The Literary Learning Curve...
Ever consider you're riding that wave backwards?
Most new artists slowly, fearfully, creep UP the curve.
They start with some topic and some form that they are,
a) comfortable with,
b) somewhat knowledgeable about.
And so with every work completed, small or large, they get critiqued heavily on what they "thought" they knew they could handle competently, so the assessment burns their butt, and they often skulk away quietly, drop their assignment on the floor of life, and melt away, never to create again.
Does that sound like every writer we have ever known, in the entire universe of writers?
Consider doing things backwards.
Backwards for me has been a lifelong penchant.
I'm told I even break eggs backwards.
What I'm trying to get at here, is stop attempting what is comfortable and pick a writing assignment that is,
a) completely uncomfortable,
b) completely out of your wheelhouse,
c) demands far greater skill than you possess right now in order to competently complete the work.
I know, you say, "But if I keep crapping out at easier stuff..."
I say in retort, "Okay, how 'bout we get you crapping out at really hard stuff instead?
Crapping out is crapping out, isn't it? Do you want to be caught as a cat burglar trying to swipe a cubic zirconia kid's bracelet OR the Hope Diamond?"
While I rot in jail, I'd rather have remembrances of the Hope Diamond I got within 5 feet of nabbing just before that damn cop sprayed my eyes with tear gas. Ahh...good times...
The Gist: if you attempt an out-of-your-comfy-box work that demands higher intellect, focus, determination, and you submit for critique, and with all the Red Pen boo-boo marks, you re-write, re-submit, and re-write and resubmit again, until your mentor deems the work "competent" — not great, just satisfactory — that will put your skill level on a far higher echelon, quicker, than if you just crawled up the comfy literary ladder.
Then, after that difficult toil, return to your comfort work.
Now, do you see the difference in your skill level?
Now, do you see blatant errors in your prose, you never saw before??
Now, is your imagination far richer for plot ideas, character motivations, dialogue sincerity???
Take my advice. Stop writing in your comfort zone.
Stop writing a memoir about yourself. I know that's what you're secretly doing, hiding the rumpled pages under your bed or way back in your desk drawer.
Start a difficult piece, preferably short, and fart and grunt and groan your way through it. Hate it with every word choice and every sentence completed. Curse tons. But do it and complete it, and submit it to a mentor for critique. And re-write that sucker until your mentor stops dry-heaving.

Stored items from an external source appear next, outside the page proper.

(** A vote for a block above the last vote that is safe with respect to a lock
    that covers the earlier votes. *)
Lemma node_ok_vote n b d l :
  node_ok n → storable b → ¬ root (block_id b) →
  (∀ lv, cs_last_voted (nd_store n) = Some lv → br_height lv < block_height b) →
  height (justify (justify (block_id b))) ≤ lock_height (nd_store n) →
  known l → (root l ∨ certified l) →
  (∀ y, y ∈ voted n → height (justify (justify y)) ≤ height l) → safe_for l b →
  node_ok (MkNode (set_last_voted (block_ref b) (set_last_sent_vote (block_id b, d) (nd_store n)))
             ((block_id b, d) :: nd_votes n) (nd_committed n)).
Proof.
  intros H ((Hk & Hpar & Hju & Hh) & _ & He) Hnr Hlv Hjj Hkl Hcl Hlock Hsafe.
  destruct (so_voted _ (no_store _ H)) as (lv & Elv & _). specialize (Hlv lv Elv).
  split; simpl.
  - destruct (no_store _ H). split; try done. simpl. by eexists.
  - intros x [->|Hx]%elem_of_cons; [done|]. by apply (no_known _ H).
  - intros lv' x [= <-] Hx. change (height x ≤ block_height b).
    apply elem_of_cons in Hx as [->|Hx]; [simpl; lia|].
    pose proof (no_height _ H lv x Elv Hx). lia.
  - intros x [->|Hx]%elem_of_cons; [done|]. by apply (no_lock _ H).
  - intros l1 x l2 y. unfold voted. simpl. destruct l1 as [|z l1]; simpl.
    + intros [= <- <-] Hy. pose proof (no_height _ H lv y Elv Hy). lia.
    + intros [= _ Hv] Hy. by eapply (no_increase _ H).
  - intros l1 x l2 y. unfold voted. simpl. destruct l1 as [|z l1]; simpl.
    + intros [= <- <-] Hy. exists l. split_and!; [done..|by apply Hlock|done].
    + intros [= _ Hv] Hy. by eapply (no_safe _ H).
  - apply H.
Qed.

(** ** One proposal *)

(** Without evictions no view is skipped. *)
Lemma leader_no_skip (ev : PublicKeyBytes → res HotStuffError bool) fuel (c : Committee N) h nl :
  (∀ pk, ev pk = Ok false) → get_leader_for_view ev fuel c h = Some (Ok nl) →
  nl_vote_to_skip_next nl = false.
Proof.
  intros Hev. unfold get_leader_for_view. destruct (get_leader c h) as [p|e|]; [|done..].
  destruct fuel; simpl; rewrite Hev; by intros [= <-].
Qed.

(** What is assumed of a proposal that passes validation: its blocks are blocks
    of the tree, and with dummy blocks it satisfies the safeNode predicate,
    which validation does not evaluate then. *)
Definition sound_proposal (v : ValidBlock) s : Prop :=
  Forall storable (vb_dummy_blocks v) ∧ storable (vb_block v) ∧ ¬ root (block_id (vb_block v)) ∧
  (vb_dummy_blocks v ≠ [] →
   ∀ s', save_block v s = (Ok tt, s') → (is_safe (vb_block v) s').1 = Ok true).

Lemma validate_new_Ok b s v :
  (validate_new_block es b s).1 = Ok (Some v) →
  validate_local_proposed_block (es_epoch es) b (es_local_committee es) s = (Ok v, s).
Proof.
  unfold validate_new_block, bind, blocks_exists. destruct (bool_decide _); [done|].
  unfold validate_block. destruct (validate_local_proposed_block _ _ _ s) as [[v'|e|] s'] eqn:Hv.
  - intros [= <-]. pose proof (validate_Ok _ _ _ _ _ _ Hv) as [-> _]. done.
  - by destruct e as [|[]| | | | |].
  - done.
Qed.

(** The height in a validated certificate is that of the justified block. *)
Lemma validated_height b s jb :
  store_ok s → agrees b → ¬ root (block_id b) →
  (if justifies_zero_block (b_justify b) then block_height jb = 0
   else cs_blocks s !! justify_block_id b = Some jb) →
  block_height jb = pc_height (b_justify b) →
  pc_height (b_justify b) = height (justify_block_id b).
Proof.
  intros Hok (Hk & _ & Hj & _) Hnr Hjb <-. destruct (justifies_zero_block (b_justify b)) eqn:Hz.
  - destruct (known_justify _ Hk Hnr) as (_ & _ & Hc). rewrite Hj in Hc.
    destruct Hc as [Hc|[(pc & Hid & Hnz & _) _]].
    + rewrite Hjb, Hc. symmetry. apply root_height. by left.
    + unfold justify_block_id, calculate_block_id in Hid.
      apply from_parent_inj in Hid as [_ Hh]. unfold justifies_zero_block in *. congruence.
  - apply (so_blocks _ Hok) in Hjb as (Hid & (_ & _ & _ & Hh) & _). congruence.
Qed.

Lemma validated_safe b s v l :
  store_ok s → (validate_new_block es b s).1 = Ok (Some v) → cs_locked s = Some l →
  sound_proposal v s →
  ∀ s1, save_block v s = (Ok tt, s1) →
  block_epoch (vb_block v) = es_epoch es ∧ pc_epoch (b_justify (vb_block v)) = es_epoch es ∧
  pc_height (b_justify (vb_block v)) = height (justify_block_id (vb_block v)) ∧
  safe_for (br_block_id l) (vb_block v).
Proof.
  intros Hok Hv Hl (Hds & Hb & Hnr & Hsafe) s1 Hs1.
  apply validate_new_Ok, validate_Ok in Hv as (_ & <- & He & Hpe & (jb & Hjb & Hjh) & _ & Hv).
  pose proof Hb as (Hag & _ & _).
  pose proof (validated_height _ _ _ Hok Hag Hnr Hjb Hjh) as Hph.
  split_and!; [done..|]. pose proof Hag as (_ & _ & Hj & _).
  destruct (decide (vb_dummy_blocks v = [])) as [Hn|Hn].
  - destruct (Hv Hn) as [(hp & Hhp & Hz)|Hs].
    + destruct (so_high_pc _ Hok) as (hp' & E & _ & _ & Hzero). rewrite Hhp in E. simplify_eq.
      destruct (Hzero Hz) as (_ & l' & El & Hg). rewrite Hl in El. simplify_eq. left. by right.
    + eapply is_safe_spec; [done..| |exact Hs]. by rewrite Hj.
  - destruct (save_block_ok _ _ _ _ Hok Hds Hb Hs1) as (Hok1 & El & _).
    specialize (Hsafe Hn s1 Hs1). destruct (is_safe (vb_block v) s1) as [r s2] eqn:Es. simpl in Hsafe.
    subst r. eapply is_safe_spec; [done..| | |exact Es]; [by rewrite El|by rewrite Hj].
Qed.

Lemma handle_proposal_ok env b n r n' :
  node_ok n →
  (∀ id pk, env_is_node_evicted env id pk = Ok false) →
  (∀ v, (validate_new_block es b (nd_store n)).1 = Ok (Some v) →
        env_foreign_proposals_valid env = true → sound_proposal v (nd_store n)) →
  handle_proposal env es b n = (r, n') → node_ok n'.
Proof.
  intros Hn Hev Hsound. unfold handle_proposal, with_read_tx, bind.
  destruct (validate_new_block es b (nd_store n)).1 as [[v|]|e|] eqn:Hv; [|by intros [= _ <-]..].
  specialize (Hsound v eq_refl). unfold with_write_tx at 1.
  destruct (env_foreign_proposals_valid env); [|by destruct n; intros [= _ <-]].
  specialize (Hsound eq_refl).
  destruct (save_block v (nd_store n)) as [[[]|e|] s1] eqn:Hs1; [|by intros [= _ <-]..].
  destruct (so_locked _ (no_store _ Hn)) as (l & Hl & _ & Hkl & Hlh & Hcl).
  destruct (validated_safe _ _ _ _ (no_store _ Hn) Hv Hl Hsound _ Hs1) as (He & Hpe & Hph & Hsafe).
  destruct Hsound as (Hds & Hb & Hnr & _).
  destruct (save_block_ok _ _ _ _ (no_store _ Hn) Hds Hb Hs1) as (Hok1 & El1 & Ev1 & _).
  assert (lock_height s1 = lock_height (nd_store n)) as Hl1 by (unfold lock_height; by rewrite El1).
  simpl. unfold run_ready_to_vote at 1. simpl.
  destruct (ready_to_vote env v (s1, [])) as [[d|e|] [s2 cs]] eqn:Hr.
  2-3: intros [= _ <-]; apply (node_ok_store n s1 []); [done..|lia|by intros c ?%elem_of_nil].
  destruct (ready_to_vote_ok env v s1 d (s2, cs) Hok1 (proj1 Hb) Hnr He Hpe Hph Hr)
    as (Hok2 & Ev2 & Hl2 & Hjj & Hcs & Hq). simpl in Hok2, Ev2, Hl2, Hjj, Hcs.
  assert (node_ok (MkNode s2 (nd_votes n) (reverse cs ++ nd_committed n))) as Hn2.
  { apply node_ok_store; [done|done|congruence|lia|].
    intros c Hc. apply Hcs. by apply elem_of_reverse. }
  unfold process_block_decision, bind at 1. destruct (existsb _ _); [by intros [= _ <-]|].
  destruct (bd_quorum_decision d) as [decision|] eqn:Hd; [|by intros [= _ <-]].
  unfold bind at 1 2.
  destruct (get_leader_for_view _ _ _ _) as [[nl|e|]|] eqn:Hnl; [|by intros [= _ <-]..].
  apply leader_no_skip in Hnl; [|done]. simpl. rewrite Hnl. intros [= _ <-].
  apply (node_ok_vote (MkNode s2 (nd_votes n) (reverse cs ++ nd_committed n)) (vb_block v) decision
    (br_block_id l)); simpl; try done.
  - rewrite Ev2. by apply Hq.
  - intros y Hy. pose proof (no_lock _ Hn y Hy). unfold lock_height in *. rewrite Hl in *. lia.
Qed.
End invariant.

You will get back a paper full of red pen marks.
You will have failed miserably.
But you will learn to accept failure far easily, you will admit to your faults, admit you need to learn and practice more, and you will readily sit down and re-write and re-write until that failure isn't a failure any longer.
Afterwards, your previous comfort level works will be a piece of literary cake to easily gobble.
Trust me. Follow me. I know it works. It will get you from not writing TO writing, now, and consistently in the future. You will have Red Penned your mind as well as that difficult piece. Writing is 99% psychological, peeps, whether you want to accept that fact.
FYI: I'm currently writing a 9-stanza poem about Bob Dylan. I've never been a fan of poetry, and in the '60s I thought the wee dude needed a bath and a comb. Difficult much? ;-)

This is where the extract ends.